The GTA has been graced with a week of lovely, clear, warm weather (after a startlingly mild winter that was the meteorological equivalent of Robarts Library – not actually unbearable, just massive, grey, mediocre and butt-ugly) and it has turned my quad into a public sockhop.
Look at it. I mean, really LOOK at it. It is a fucking CHICKEN. WHY?! Why would anyone be compelled to put books into a chicken? And don't give me any on that 'it is a regal peacock' shit, I know a book-chicken when I see one.
Every day about six of the common room couches, which feel a lot like church pews and invoke in me the same reaction of nonspecific guilt and shame, are dragged onto the grass by midmorning. By noon the guitars are out, there are at least three games of football going on, somebody is playing fetch with a large dog and/or small child, and there are several people in the sycamore tree beside my window.
A brief tangent: Sycamores are not common in Canada, to the point where I’d never seen one before I noticed the maples with the curiously mottled, impressionist-painting-esque green bark in Central Park on my first NYC trip. The really weird thing about sycamores, besides the bark, is that in late fall they produce hundreds what looks like a conker with an attitude problem:
These little dudes stay on the tree all winter, dangling alarmingly over your head but just far enough out of reach that you can’t get a good look at them. Sort of like the sword of Damocles, but fuzzier. So anyway, the nice weather and the people and stuff.
There is a holiday feel to it, as if it’s already summer, and all of us dream of warm, humid afternoons outside, talking aimlessly, measuring time by nothing but the passage of the sun.

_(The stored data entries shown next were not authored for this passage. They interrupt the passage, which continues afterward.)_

(* ===== verification/GrpcRelay.v ===== *)
(** * The relay over a gRPC client

    [src/src/transport/grpc/transport.rs] under [src/src/core/relay.rs], the way
    [src/src/handler.rs] puts them together: the gRPC transport, in any state it
    can get into, is a stream that keeps the contract of the relay, and so the
    bytes of a session can be followed from the messages of the client to the
    remote and back. *)

From S2P Require Import Prelude RustStd Codec Hooks AsyncIo Relay Grpc.

(** ** The tunnel as a stream *)

(** A transport with what its reads delivered and its writes accepted; it is
    broken once a write, a flush or a shutdown has failed. *)
Record grpc_tunnel `{H2Laws} := MkGrpcTunnel {
  tunnel : GrpcTransport;
  g_got : list byte;
  g_chunks : list (list byte);
  broken : bool;
  tunnel_ok : grpc_reach tunnel g_got g_chunks broken;
}.
#[global] Arguments MkGrpcTunnel {_ _} tunnel g_got g_chunks broken tunnel_ok.

Section tunnel.
Context `{H2Laws, !H2Finite}.

(** The fuel of each poll: what is buffered or queued, and what is still to come
    in the run. *)
Definition read_fuel (t : GrpcTransport) : nat :=
  S (recv_left (recv_stream t) + length (read_pending t)).
Definition write_fuel (t : GrpcTransport) (n : nat) : nat := S (write_left t + queued t + n + 16).

(** A poll of a tunnel, broken or not, is a poll of its transport: none panics. *)
Lemma tunnel_polls (x : grpc_tunnel) :
  (∀ n, is_Some (grpc_poll_read (read_fuel (tunnel x)) n (tunnel x)))
  ∧ (∀ bs, is_Some (grpc_poll_write (write_fuel (tunnel x) (length bs)) bs (tunnel x)))
  ∧ is_Some (grpc_poll_flush (write_fuel (tunnel x) 0) (tunnel x))
  ∧ is_Some (grpc_poll_shutdown (write_fuel (tunnel x) 0) (tunnel x)).
Proof.
  destruct (grpc_reach_inv _ _ _ _ (tunnel_ok x)) as [_ W _ _ M _].
  pose proof (feeds_left (tunnel x)) as Hf. pose proof (grants_left (tunnel x)) as Hg.
  unfold read_fuel, write_fuel. split_and!.
  - intros n. eapply grpc_read_total; [exact Hf|lia].
  - intros bs. eapply grpc_write_total; [done|done|exact Hg|lia].
  - eapply grpc_shutdown_total; [done|exact Hg|lia].
  - eapply grpc_shutdown_total; [done|exact Hg|lia].
Qed.

Definition read_with (x : grpc_tunnel) fuel n o
    : grpc_poll_read fuel n (tunnel x) = o → is_Some o →
      grpc_tunnel * poll (result (list byte) io_error) :=
  match o with
  | Some (t', r) => λ E _,
      (MkGrpcTunnel t' (g_got x ++ delivered r) (g_chunks x) (broken x)
         (gr_read _ _ _ _ _ _ _ _ (tunnel_ok x) E), r)
  | None => λ _ Hs, False_rect _ (is_Some_None Hs)
  end.

Definition write_with (x : grpc_tunnel) fuel bs o
    : grpc_poll_write fuel bs (tunnel x) = o → is_Some o → grpc_tunnel * poll (result nat io_error) :=
  match o with
  | Some (t', r) => λ E _,
      (MkGrpcTunnel t' (g_got x) (g_chunks x ++ accepted bs r) (broken x || is_err r)
         (gr_write _ _ _ _ _ _ _ _ (tunnel_ok x) E), r)
  | None => λ _ Hs, False_rect _ (is_Some_None Hs)
  end.

Definition flush_with (x : grpc_tunnel) fuel o
    : grpc_poll_flush fuel (tunnel x) = o → is_Some o → grpc_tunnel * poll (result unit io_error) :=
  match o with
  | Some (t', r) => λ E _,
      (MkGrpcTunnel t' (g_got x) (g_chunks x) (broken x || is_err r)
         (gr_flush _ _ _ _ _ _ _ (tunnel_ok x) E), r)
  | None => λ _ Hs, False_rect _ (is_Some_None Hs)
  end.

Definition shutdown_with (x : grpc_tunnel) fuel o
    : grpc_poll_shutdown fuel (tunnel x) = o → is_Some o → grpc_tunnel * poll (result unit io_error) :=
  match o with
  | Some (t', r) => λ E _,
      (MkGrpcTunnel t' (g_got x) (g_chunks x) (broken x || is_err r)
         (gr_shutdown _ _ _ _ _ _ _ (tunnel_ok x) E), r)
  | None => λ _ Hs, False_rect _ (is_Some_None Hs)
  end.

#[export] Instance grpc_tunnel_read : AsyncRead grpc_tunnel := {|
  poll_read n x := read_with x _ n _ eq_refl (proj1 (tunnel_polls x) n);
|}.

#[export] Instance grpc_tunnel_write : AsyncWrite grpc_tunnel := {|
  poll_write bs x := write_with x _ bs _ eq_refl (proj1 (proj2 (tunnel_polls x)) bs);
  poll_flush x := flush_with x _ _ eq_refl (proj1 (proj2 (proj2 (tunnel_polls x))));
  poll_shutdown x := shutdown_with x _ _ eq_refl (proj2 (proj2 (proj2 (tunnel_polls x))));
|}.

Lemma grpc_read_with_eq x fuel n o E Hs :
  let y := read_with x fuel n o E Hs in
  g_got y.1 = g_got x ++ delivered y.2 ∧ g_chunks y.1 = g_chunks x ∧ length (delivered y.2) ≤ n.
Proof.
  destruct o as [[t' r]|]; [|by destruct (is_Some_None Hs)]. cbn. split_and!; [done..|].
  destruct (read_closed (tunnel x)) eqn:Hc.
  - unfold grpc_poll_read in E. rewrite Hc in E. injection E as <- <-. cbn. lia.
  - apply (grpc_read_spec _ _ _ _ _ _ E Hc (gi_read _ _ _ _ (grpc_reach_inv _ _ _ _ (tunnel_ok x)))).
Qed.

Lemma grpc_write_with_eq x fuel bs o E Hs :
  let y := write_with x fuel bs o E Hs in
  g_got y.1 = g_got x ∧ g_chunks y.1 = g_chunks x ++ accepted bs y.2
  ∧ ∀ n, y.2 = Ready (Ok n) → n ≤ length bs.
Proof.
  destruct o as [[t' r]|]; [|by destruct (is_Some_None Hs)]. cbn. split_and!; [done..|]. intros n ->.
  destruct (grpc_reach_inv _ _ _ _ (tunnel_ok x)) as [_ W _ _ M _].
  by apply (wo_size _ _ _ _ (grpc_write_spec _ _ _ _ _ E W M)).
Qed.

Lemma grpc_flush_with_eq x fuel o E Hs :
  g_got (flush_with x fuel o E Hs).1 = g_got x ∧ g_chunks (flush_with x fuel o E Hs).1 = g_chunks x.
Proof. destruct o as [[t' r]|]; [done|by destruct (is_Some_None Hs)]. Qed.

Lemma grpc_shutdown_with_eq x fuel o E Hs :
  g_got (shutdown_with x fuel o E Hs).1 = g_got x ∧ g_chunks (shutdown_with x fuel o E Hs).1 = g_chunks x.
Proof. destruct o as [[t' r]|]; [done|by destruct (is_Some_None Hs)]. Qed.

#[export] Program Instance grpc_tunnel_traced : TracedStream grpc_tunnel := {|
  received := g_got;
  sent x := concat (g_chunks x);
|}.
Next Obligation.
  intros n x. cbn [poll_read grpc_tunnel_read].
  destruct (grpc_read_with_eq x _ n _ eq_refl (proj1 (tunnel_polls x) n)) as (Hg & Hc & Hl).
  destruct (read_with _ _ _ _ _ _) as [x' r]. cbn [fst snd] in *. rewrite Hg, Hc.
  destruct r as [[bs|e]|]; cbn [delivered] in *; by rewrite ?app_nil_r.
Qed.
Next Obligation.
  intros bs x. cbn [poll_write grpc_tunnel_write].
  destruct (grpc_write_with_eq x _ bs _ eq_refl (proj1 (proj2 (tunnel_polls x)) bs)) as (Hg & Hc & Hn).
  destruct (write_with _ _ _ _ _ _) as [x' r]. cbn [fst snd] in *. rewrite Hg, Hc, concat_app.
  destruct r as [[n|e]|]; cbn [accepted concat]; rewrite ?app_nil_r; [|done..].
  split; [by apply Hn|done].
Qed.
Next Obligation.
  intros x. cbn [poll_flush grpc_tunnel_write].
  by destruct (grpc_flush_with_eq x _ _ eq_refl (proj1 (proj2 (proj2 (tunnel_polls x))))) as [-> ->].
Qed.
Next Obligation.
  intros x. cbn [poll_shutdown grpc_tunnel_write].
  by destruct (grpc_shutdown_with_eq x _ _ eq_refl (proj2 (proj2 (proj2 (tunnel_polls x))))) as [-> ->].
Qed.

End tunnel.

(** What a tunnel holds, in terms of the DATA of its stream. *)
Lemma tunnel_data `{H2Laws} (x : grpc_tunnel) :
  hunks (data_in (recv_stream (tunnel x)))
    = g_got x ++ unread (tunnel x) ++ hunks (read_pending (tunnel x))
  ∧ (broken x = false → hunks (stream_out (tunnel x) ++ unsent (tunnel x)) = concat (g_chunks x)).
Proof.
  destruct (grpc_reach_inv _ _ _ _ (tunnel_ok x)) as [R _ S F _ _]. split.
  - specialize (R []). by rewrite !app_nil_r in R.
  - intros Hb. by rewrite S, hunks_encoded.
Qed.

(** The relay over gRPC, end to end.  For any state in which the handler
    hands the transport to the relay, any remote and any schedule of polls, ended
    or dropped at any point: the messages the client has sent carry exactly what
    was read before the relay, what the relay sent to the remote, what it still
    holds, and what the transport still holds, even if writing to the client has
    failed; and as long as no write to the client failed, the messages on the wire
    and in the queue carry exactly what the relay has passed on from the remote.
    A relay that reports completion holds nothing back. *)
Theorem grpc_relay_end_to_end `{H2Laws, !H2Finite} {B T : Type}
    `{AsyncRead B, AsyncWrite B, !TracedStream B, StatsCollector T, !StatsLaws T}
    cfg u start schedule (a : grpc_tunnel) half_close (b : B) (t : T) s' a' b' t' r :
  copy_bidirectional_with_stats cfg (Some u) start schedule (MkNoHalfClose a half_close) b t
    = Some (s', a', b', t', r) →
  ∃ up down,
    sent b' = sent b ++ up
    ∧ hunks (data_in (recv_stream (tunnel (nhc_inner a'))))
      = g_got a ++ up ++ unwritten (a_to_b s') ++ unread (tunnel (nhc_inner a'))
        ++ hunks (read_pending (tunnel (nhc_inner a')))
    ∧ received b' = received b ++ down ++ unwritten (b_to_a s')
    ∧ (broken a = false → broken (nhc_inner a') = false →
       hunks (stream_out (tunnel (nhc_inner a')) ++ unsent (tunnel (nhc_inner a')))
       = hunks (stream_out (tunnel a) ++ unsent (tunnel a)) ++ down)
    ∧ match r with
      | Some (Ok res) =>
          termination res = Completed → unwritten (a_to_b s') = [] ∧ unwritten (b_to_a s') = []
      | _ => True
      end.
Proof.
  intros Hrun. destruct (relay_start_accounted cfg start u t) as [Hac Hset].
  destruct (relay_run_spec _ _ _ _ _ _ _ _ _ _ _ _ _ _ _ _
              (relay_start_inv cfg start (MkNoHalfClose a half_close) b) Hac Hset Hrun)
    as ((_ & _ & (up & Hb & Ha & _) & (down & Ha' & Hb' & _)) & _ & Hr).
  cbn [received sent nhc_traced grpc_tunnel_traced nhc_inner] in Ha, Ha'.
  destruct (tunnel_data (nhc_inner a')) as [Hin Hout]. destruct (tunnel_data a) as [_ Hout0].
  exists up, down. split; [done|]. split; [rewrite Hin, Ha; by rewrite <- !app_assoc|].
  split; [done|]. split; [intros B0 B1; by rewrite (Hout B1), (Hout0 B0), Ha'|].
  destruct r as [[res|e]|]; [|done..]. intros Hc. by apply Hr.
Qed.

(** ** A sample session *)

#[local] Existing Instance SampleH2.sample_h2.
#[local] Existing Instance SampleH2.sample_laws.
#[local] Existing Instance SampleH2.sample_finite.

Module SampleTunnel.

(** A client that sends "ping" in two chunks and grants all capacity. *)
Definition stream : GrpcTransport :=
  with_activity (SampleH2.MkIncoming [take 3 (encode_grpc_message (as_bytes "ping"));
                                      drop 3 (encode_grpc_message (as_bytes "ping"))] [])
    (RPending [SampleH2.Give 100]) 1024 (Some false).

Lemma stream_reach : grpc_reach stream [] [] false.
Proof. apply gr_new; [done|by intros s [=]|vm_compute; discriminate]. Qed.

Definition client : grpc_tunnel :=
  MkGrpcTunnel stream [] [] false stream_reach.

End SampleTunnel.

Abbreviation grpc_session :=
  (copy_bidirectional_with_stats SampleRelay.cfg (Some 7%Z) 0 [(60, 0%Z); (60, 1%Z)]
    (MkNoHalfClose SampleTunnel.client false)
    (SampleRelay.stream [SampleRelay.data "hello"; SampleRelay.eof] []) SampleRelay.counters).

Lemma grpc_relay_end_to_end_witness :
  match grpc_session with
  | Some (s', a', b', t', r) =>
      sent b' = as_bytes "ping"
      ∧ hunks (stream_out (tunnel (nhc_inner a'))) = as_bytes "hello"
      ∧ ∃ up down, sent b' = [] ++ up ∧ received b' = [] ++ down ++ unwritten (b_to_a s')
  | None => False
  end.
Proof.
  assert (Hok : match grpc_session with
                | Some (_, a', b', _, _) => Some (sent b', hunks (stream_out (tunnel (nhc_inner a'))))
                | _ => None
                end = Some (as_bytes "ping", as_bytes "hello"))
    by (vm_compute; reflexivity).
  destruct grpc_session as [[[[[s' a'] b'] t'] r]|] eqn:E; [|discriminate Hok].
  destruct (grpc_relay_end_to_end _ _ _ _ _ _ _ _ _ _ _ _ _ E) as (up & down & H1 & _ & H3 & _).
  injection Hok as Hb Ha. split; [exact Hb|]. split; [exact Ha|].
  exists up, down. split; [exact H1|exact H3].
Defined.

The only shitty part is that it isn’t summer yet, and I still have hours of reading and a formal lab report to do before I even begin studying for exams. It’s cruel, I tell you. And nothing rubs salt in the wounds like watching other people enjoy it. I find myself sort of hoping the novelty will wear off soon and everyone will go away. And that’s… sad, somehow. I never really wanted to be one of those people who’d wish apathy on anyone. But hey, combine that with a BSc and I might make a good supervillain.